▶ WHAT IS REQUIRED
Look below for the lines from the one with "up with the registers" to the one with "From stdpp Require", and copy exactly those lines, both ends included.

▶ DATA SECTION
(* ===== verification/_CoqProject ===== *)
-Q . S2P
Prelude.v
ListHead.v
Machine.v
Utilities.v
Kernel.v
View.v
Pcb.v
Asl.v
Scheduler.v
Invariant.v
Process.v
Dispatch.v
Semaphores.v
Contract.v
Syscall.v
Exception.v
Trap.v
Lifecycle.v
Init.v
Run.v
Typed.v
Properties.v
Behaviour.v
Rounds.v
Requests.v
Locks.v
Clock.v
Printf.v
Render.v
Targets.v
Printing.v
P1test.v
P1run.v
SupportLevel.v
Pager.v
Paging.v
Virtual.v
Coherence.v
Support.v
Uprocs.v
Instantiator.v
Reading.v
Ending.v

---

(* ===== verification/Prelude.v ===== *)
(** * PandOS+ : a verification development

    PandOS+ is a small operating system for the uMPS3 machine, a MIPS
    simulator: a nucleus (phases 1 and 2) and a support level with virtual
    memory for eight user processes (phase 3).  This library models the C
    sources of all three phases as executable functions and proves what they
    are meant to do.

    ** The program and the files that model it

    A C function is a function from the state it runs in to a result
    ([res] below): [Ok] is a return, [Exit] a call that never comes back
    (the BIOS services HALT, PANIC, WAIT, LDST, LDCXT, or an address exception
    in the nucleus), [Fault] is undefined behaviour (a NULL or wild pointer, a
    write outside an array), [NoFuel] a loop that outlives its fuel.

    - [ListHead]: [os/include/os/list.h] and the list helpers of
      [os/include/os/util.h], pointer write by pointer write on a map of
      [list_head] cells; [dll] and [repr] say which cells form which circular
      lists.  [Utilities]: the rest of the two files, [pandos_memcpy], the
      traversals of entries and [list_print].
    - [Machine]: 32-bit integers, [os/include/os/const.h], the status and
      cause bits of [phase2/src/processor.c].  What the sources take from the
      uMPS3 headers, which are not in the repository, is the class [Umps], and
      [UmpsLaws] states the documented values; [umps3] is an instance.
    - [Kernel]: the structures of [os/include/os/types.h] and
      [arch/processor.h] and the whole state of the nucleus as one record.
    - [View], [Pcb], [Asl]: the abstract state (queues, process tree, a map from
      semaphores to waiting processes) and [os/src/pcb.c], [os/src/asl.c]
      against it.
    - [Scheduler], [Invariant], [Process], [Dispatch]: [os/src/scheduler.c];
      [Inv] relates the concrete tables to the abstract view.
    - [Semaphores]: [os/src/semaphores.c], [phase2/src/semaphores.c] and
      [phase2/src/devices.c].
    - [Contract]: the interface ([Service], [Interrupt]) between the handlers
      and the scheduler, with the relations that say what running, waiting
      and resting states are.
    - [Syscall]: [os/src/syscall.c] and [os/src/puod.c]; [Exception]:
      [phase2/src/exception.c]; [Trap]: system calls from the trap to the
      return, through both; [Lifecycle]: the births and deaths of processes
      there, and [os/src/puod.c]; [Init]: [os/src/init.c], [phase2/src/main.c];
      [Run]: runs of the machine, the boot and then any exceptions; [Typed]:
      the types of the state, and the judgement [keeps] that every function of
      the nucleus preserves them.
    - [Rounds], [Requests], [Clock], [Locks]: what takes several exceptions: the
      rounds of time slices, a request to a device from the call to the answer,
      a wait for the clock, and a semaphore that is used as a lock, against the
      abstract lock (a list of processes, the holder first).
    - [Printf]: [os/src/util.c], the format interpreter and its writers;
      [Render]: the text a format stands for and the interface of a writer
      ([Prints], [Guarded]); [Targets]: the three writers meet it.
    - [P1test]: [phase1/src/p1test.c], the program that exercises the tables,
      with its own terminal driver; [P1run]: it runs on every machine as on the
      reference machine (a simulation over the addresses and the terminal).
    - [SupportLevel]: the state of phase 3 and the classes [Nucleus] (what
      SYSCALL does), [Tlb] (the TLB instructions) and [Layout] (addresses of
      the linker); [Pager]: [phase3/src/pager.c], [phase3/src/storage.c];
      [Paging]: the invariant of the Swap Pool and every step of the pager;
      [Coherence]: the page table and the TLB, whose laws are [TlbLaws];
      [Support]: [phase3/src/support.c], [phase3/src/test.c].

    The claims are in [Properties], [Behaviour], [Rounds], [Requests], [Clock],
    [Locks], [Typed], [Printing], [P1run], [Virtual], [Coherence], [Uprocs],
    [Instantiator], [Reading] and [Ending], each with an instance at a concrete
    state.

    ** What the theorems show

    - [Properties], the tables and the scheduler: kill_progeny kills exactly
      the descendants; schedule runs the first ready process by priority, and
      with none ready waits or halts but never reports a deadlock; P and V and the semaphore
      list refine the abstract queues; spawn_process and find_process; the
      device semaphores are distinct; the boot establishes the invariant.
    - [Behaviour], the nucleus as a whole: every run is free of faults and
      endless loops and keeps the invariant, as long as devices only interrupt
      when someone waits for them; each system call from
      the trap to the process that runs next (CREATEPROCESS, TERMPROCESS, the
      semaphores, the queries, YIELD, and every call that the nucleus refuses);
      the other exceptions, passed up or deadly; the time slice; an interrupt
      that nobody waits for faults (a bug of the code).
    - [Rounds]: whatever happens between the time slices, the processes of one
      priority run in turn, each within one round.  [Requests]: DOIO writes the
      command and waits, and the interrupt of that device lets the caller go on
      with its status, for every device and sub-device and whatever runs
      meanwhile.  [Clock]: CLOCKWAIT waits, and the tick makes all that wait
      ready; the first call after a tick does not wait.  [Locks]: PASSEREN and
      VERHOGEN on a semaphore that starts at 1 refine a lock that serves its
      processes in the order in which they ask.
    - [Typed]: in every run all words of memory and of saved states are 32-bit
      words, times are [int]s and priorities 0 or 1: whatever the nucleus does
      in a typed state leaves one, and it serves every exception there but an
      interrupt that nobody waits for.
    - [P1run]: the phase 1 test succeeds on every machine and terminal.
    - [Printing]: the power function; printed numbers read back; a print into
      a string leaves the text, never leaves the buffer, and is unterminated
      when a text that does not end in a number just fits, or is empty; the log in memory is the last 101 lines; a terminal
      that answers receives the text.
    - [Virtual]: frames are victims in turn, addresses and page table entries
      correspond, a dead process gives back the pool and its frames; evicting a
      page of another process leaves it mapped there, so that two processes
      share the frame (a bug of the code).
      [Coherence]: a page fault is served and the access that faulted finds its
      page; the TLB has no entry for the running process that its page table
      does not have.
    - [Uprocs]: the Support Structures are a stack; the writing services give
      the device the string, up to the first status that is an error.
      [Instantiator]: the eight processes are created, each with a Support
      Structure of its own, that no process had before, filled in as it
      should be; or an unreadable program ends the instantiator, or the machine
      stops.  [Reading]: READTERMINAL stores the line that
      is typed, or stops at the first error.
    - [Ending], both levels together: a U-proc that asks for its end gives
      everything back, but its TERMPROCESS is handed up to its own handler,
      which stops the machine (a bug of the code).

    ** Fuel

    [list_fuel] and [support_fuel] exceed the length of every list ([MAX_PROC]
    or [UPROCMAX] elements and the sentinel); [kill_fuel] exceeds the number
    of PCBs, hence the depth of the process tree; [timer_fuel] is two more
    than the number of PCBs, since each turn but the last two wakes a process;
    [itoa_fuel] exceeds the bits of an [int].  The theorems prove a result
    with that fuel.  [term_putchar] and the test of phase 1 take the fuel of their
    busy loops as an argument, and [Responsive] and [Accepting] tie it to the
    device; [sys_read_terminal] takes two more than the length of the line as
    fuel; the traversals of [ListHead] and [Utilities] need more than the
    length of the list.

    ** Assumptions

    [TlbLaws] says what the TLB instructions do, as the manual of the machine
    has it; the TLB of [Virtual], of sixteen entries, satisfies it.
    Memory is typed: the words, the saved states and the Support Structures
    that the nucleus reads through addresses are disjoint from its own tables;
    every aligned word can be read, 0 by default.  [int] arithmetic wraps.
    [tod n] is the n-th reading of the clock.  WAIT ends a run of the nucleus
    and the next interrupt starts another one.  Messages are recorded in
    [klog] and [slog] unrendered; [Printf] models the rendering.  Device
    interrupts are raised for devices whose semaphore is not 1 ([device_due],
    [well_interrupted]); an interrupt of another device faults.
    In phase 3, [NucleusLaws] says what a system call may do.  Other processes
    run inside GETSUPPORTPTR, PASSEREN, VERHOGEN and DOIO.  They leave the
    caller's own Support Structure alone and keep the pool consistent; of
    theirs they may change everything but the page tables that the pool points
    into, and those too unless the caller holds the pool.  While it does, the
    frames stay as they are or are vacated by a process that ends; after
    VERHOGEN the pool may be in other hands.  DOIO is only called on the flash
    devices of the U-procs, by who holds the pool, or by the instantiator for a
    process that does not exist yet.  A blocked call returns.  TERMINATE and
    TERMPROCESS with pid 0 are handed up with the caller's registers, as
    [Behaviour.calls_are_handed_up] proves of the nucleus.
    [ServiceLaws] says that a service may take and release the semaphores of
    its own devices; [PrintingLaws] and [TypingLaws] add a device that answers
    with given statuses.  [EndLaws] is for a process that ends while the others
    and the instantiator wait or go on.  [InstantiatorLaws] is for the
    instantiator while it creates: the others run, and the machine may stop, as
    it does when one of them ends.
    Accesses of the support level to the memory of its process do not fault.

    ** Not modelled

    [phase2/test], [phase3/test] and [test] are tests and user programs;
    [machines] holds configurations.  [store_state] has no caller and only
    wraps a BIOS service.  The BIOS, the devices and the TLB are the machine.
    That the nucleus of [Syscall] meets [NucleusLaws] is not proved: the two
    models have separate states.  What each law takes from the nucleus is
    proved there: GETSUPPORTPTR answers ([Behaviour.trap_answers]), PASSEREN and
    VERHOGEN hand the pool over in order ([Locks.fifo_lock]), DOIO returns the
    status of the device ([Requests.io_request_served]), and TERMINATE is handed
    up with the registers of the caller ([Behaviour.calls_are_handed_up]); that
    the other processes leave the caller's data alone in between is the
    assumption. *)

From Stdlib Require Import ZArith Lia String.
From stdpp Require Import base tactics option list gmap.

▶ EXERCISE OUTPUT
    up with the registers of the caller ([Behaviour.calls_are_handed_up]); that
    the other processes leave the caller's data alone in between is the
    assumption. *)

From Stdlib Require Import ZArith Lia String.
From stdpp Require Import base tactics option list gmap.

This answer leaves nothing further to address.